The dwarf variety or the 'normal' ones?


----------



## Malted

American Dwarf Hop Association: No mention of Cluster. http://adha.us/dwarf-hops


----------



## hoppy2B

The dwarf ones. They grow 3 metres tall.


----------



## drsmurto

*face palm*


----------



## hoppy2B

Well, my cones look like Batz's and they matured at the same time on my second year plants. 

Face palm to you to Shmurto.


----------



## Yob

bum said:


> Are Victoria and Victoria's Secret the same hop? I can't find any reference online to them being the same thing.


Ive got a near certain answer here man... They dont appear to be, there are a few experiments going on currently and all that Ive heard place them as a different cultivar to Victoria.

Seems odd to have 2 plants named so close, I can assure you that what Ive been stocking is Victoria Secret not the other similarly named cultivar. (Restocking this week)

:icon_cheers:


----------



## drsmurto

I brewed a rye golden ale on Saturday using Victoria Secret so have some early impressions. I have a rye golden ale on tap with my homegrown Victoria so had a few pints during brewday.

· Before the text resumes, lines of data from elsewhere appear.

(* ===== verification/LosslessWeak.v ===== *)
(** * The lossless protocol on a release/acquire memory

    The protocol of [LosslessProtocol] implemented for the memory of
    [WeakMemory]: the release stores to [tail] and [head] and the acquire
    loads of them carry enough of the two views for no access of a cell to
    race with another, and for every read to find the value sent, although
    both sides may see old values of all counters. *)

From S2P Require Import Prelude.
From S2P Require Import Rust.
From S2P Require Import Ring.
From S2P Require Import Errors.
From S2P Require Import Channel.
From S2P Require Import Join.
From S2P Require Import Concurrency.
From S2P Require Import WeakMemory.
From S2P Require Import LosslessProducer.
From S2P Require Import LosslessConsumer.
From S2P Require Import LosslessQueue.
From S2P Require Import LosslessReservation.
From S2P Require Import LosslessInterface.
From S2P Require Import LosslessProtocol.

(** ** Histories of a location *)

(** The values stored only grow. *)
Definition rising (ms : list message) : Prop :=
  ∀ k1 k2 m1 m2, (k1 ≤ k2)%nat → ms !! k1 = Some m1 → ms !! k2 = Some m2 →
    m_value m1 ≤ m_value m2.

Section Newest.
Context {T : Type}.
Implicit Types (w : Weak T).

Lemma newest_same l w w' : msgs w' l = msgs w l → newest l w' = newest l w.
Proof. unfold newest. by intros ->. Qed.

Lemma newest_rising l w k m :
  rising (msgs w l) → msgs w l !! k = Some m → m_value m ≤ newest l w.
Proof.
  intros Hr Hk. pose proof (lookup_lt_Some _ _ _ Hk). unfold newest. rewrite last_lookup.
  destruct (msgs w l !! pred (length (msgs w l))) as [m'|] eqn:E.
  - eapply Hr; [|done..]. lia.
  - apply lookup_ge_None in E. lia.
Qed.

Lemma rising_snoc l w v V :
  rising (msgs w l) → newest l w ≤ v → rising (msgs w l ++ [mkMessage v V]).
Proof.
  intros Hr Hv k1 k2 m1 m2 Hle H1 H2. apply list_lookup_snoc_cases in H2 as [H2|[-> <-]].
  - pose proof (lookup_lt_Some _ _ _ H2). rewrite lookup_app_l in H1 by lia.
    by apply (Hr k1 k2).
  - apply list_lookup_snoc_cases in H1 as [H1|[_ <-]]; cbn; [|lia].
    pose proof (newest_rising _ _ _ _ Hr H1). lia.
Qed.
End Newest.

(** ** Invariants *)

Section Proof.
Context {T : Type} {prof : Profile} (N : Z) (HN : capacity_ok N).
(** The position of the first value sent. *)
Context (t0 : Z) (Ht0 : 0 ≤ t0).
Implicit Types (w : Weak T) (p : Producer) (c : Consumer) (s vs : list T) (V : view).

Let HN0 : 0 < N < usize_lim := capacity_ok_pos N HN.

#[local] Notation tail := (newest TAIL).
#[local] Notation head := (newest HEAD).
#[local] Notation slot := (slot N).
#[local] Arguments Ring.slot : simpl never.

(** A view of what has happened. *)
Record view_ok w V : Prop := {
  vo_msg : ∀ l, (v_msg V l < length (msgs w l))%nat;
  vo_writes : ∀ x, (v_writes V (slot x) < length (values w (slot x)))%nat
}.

(** The readable positions hold what was published and are not being written.
    Who reads a message of [tail] knows of the writes of the positions below
    it, and who reads a message of [head] of the reads of the cells it gives
    back. *)
Record weak_inv w : Prop := {
  wi_views : ∀ i, view_ok w (views w i);
  wi_msgs : ∀ l k m, msgs w l !! k = Some m → view_ok w (m_view m);
  wi_start : t0 ≤ tail w;
  wi_order : 0 ≤ head w ≤ tail w;
  wi_room : tail w ≤ head w + N;
  wi_range : tail w < usize_lim;
  wi_rising : rising (msgs w TAIL) ∧ rising (msgs w HEAD);
  wi_positive : ∀ k m, msgs w HEAD !! k = Some m → 0 ≤ m_value m;
  wi_published : ∀ x, head w ≤ x < tail w →
    weak_published w x = last (values w (slot x));
  wi_quiet : ∀ x, head w ≤ x < tail w →
    length (values w (slot x)) = S (writes w (slot x));
  wi_tail_view : ∀ k m x, msgs w TAIL !! k = Some m → head w ≤ x < m_value m →
    (writes w (slot x) ≤ v_writes (m_view m) (slot x))%nat;
  wi_head_view : ∀ k m y, msgs w HEAD !! k = Some m → tail w ≤ y < m_value m + N →
    (reads w 1 (slot y) ≤ v_reads (m_view m) 1 (slot y))%nat;
  wi_reads : ∀ j i, j ≠ 1%nat → reads w j i = 0%nat
}.

(** What the producer may do: store to [tail], and write outside the readable
    positions. *)
Record weak_producer_guar w w' : Prop := {
  wpg_view : views w' 1 = views w 1;
  wpg_head : msgs w' HEAD = msgs w HEAD;
  wpg_beat : msgs w' CONSUMER_HEARTBEAT = msgs w CONSUMER_HEARTBEAT;
  wpg_reads : ∀ j i, reads w' j i = reads w j i;
  wpg_tail : msgs w TAIL `prefix_of` msgs w' TAIL;
  wpg_le : tail w ≤ tail w';
  wpg_published : ∀ x, x < tail w → weak_published w' x = weak_published w x;
  wpg_cells : ∀ x, head w ≤ x < tail w →
    values w' (slot x) = values w (slot x) ∧ writes w' (slot x) = writes w (slot x)
}.

(** What the consumer may do: store to [head], and read readable positions. *)
Record weak_consumer_guar w w' : Prop := {
  wcg_view : views w' 0 = views w 0;
  wcg_tail : msgs w' TAIL = msgs w TAIL;
  wcg_beat : msgs w' PRODUCER_HEARTBEAT = msgs w PRODUCER_HEARTBEAT;
  wcg_values : ∀ i, values w' i = values w i;
  wcg_writes : ∀ i, writes w' i = writes w i;
  wcg_published : ∀ x, weak_published w' x = weak_published w x;
  wcg_head : msgs w HEAD `prefix_of` msgs w' HEAD;
  wcg_le : head w ≤ head w';
  wcg_reads : ∀ y, tail w ≤ y < head w + N → reads w' 1 (slot y) = reads w 1 (slot y)
}.

#[local] Instance weak_producer_guar_trans : Transitive weak_producer_guar.
Proof.
  intros w1 w2 w3 [] []. split; try congruence; try lia.
  - by etrans.
  - intros x Hx. rewrite wpg_published1 by lia. by apply wpg_published0.
  - intros x Hx. destruct (wpg_cells0 x Hx) as [<- <-]. apply wpg_cells1.
    rewrite (newest_same HEAD _ _ wpg_head0). lia.
Qed.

Victoria Secret is nothing like the Victoria I grow.

I describe my Victoria as loquats - mango and citrus. Very smooth.

Victoria Secret is very different. Just opening the bag and having a big whiff told me that. Pungent, resinous grapefruit - reminded me a lot of US Chinook.

Each time I added the hops to the kettle I stuck my nose in and had a whiff and also had a smell and taste out of the plate chiller before pitching yeast. Grapefruit. I'm happy with early tastes.

At 17.2% AA I was able to use a 1.5g/L addition at 15 mins to hit 30 IBU. I added a 2g/L addition at flameout.

Once I have this on tap I can do a side by side taste test although my rye Victoria golden ale was kegged a few weeks ago.


----------



## punkin

Now you tell me after i bought a kilo


----------



## Yob

some tripples on the way Punkin?


----------



## punkin

Eh?


----------



## Yob

rephrase.. some large batches? with near a kg of those hops, I expect they will last you some time? If doc's weights come out as a good indicator then looking at what, approx 90g per 20lt batch size? (unless my sleepy brain still no do mathsy so good)

ed: Coffee has suggested it's 70g 

either way, looking forward to your feedback on them when you use them as well mate. 

:beer:


----------



## punkin

AAhh sorry, yes i do 84l batches. I'm a guzzler, not a beer/food pairer 


Will certainly be happy to feedback.


----------



## punkin

A lb doesn't go so far with me. Just chopped up the bag (mmmmso much sticky goodness on the empty vac pac i want to boil it) into 50 gms to dry hop a cube of ipa that's ready for it and a quad batch of smash to try it out today...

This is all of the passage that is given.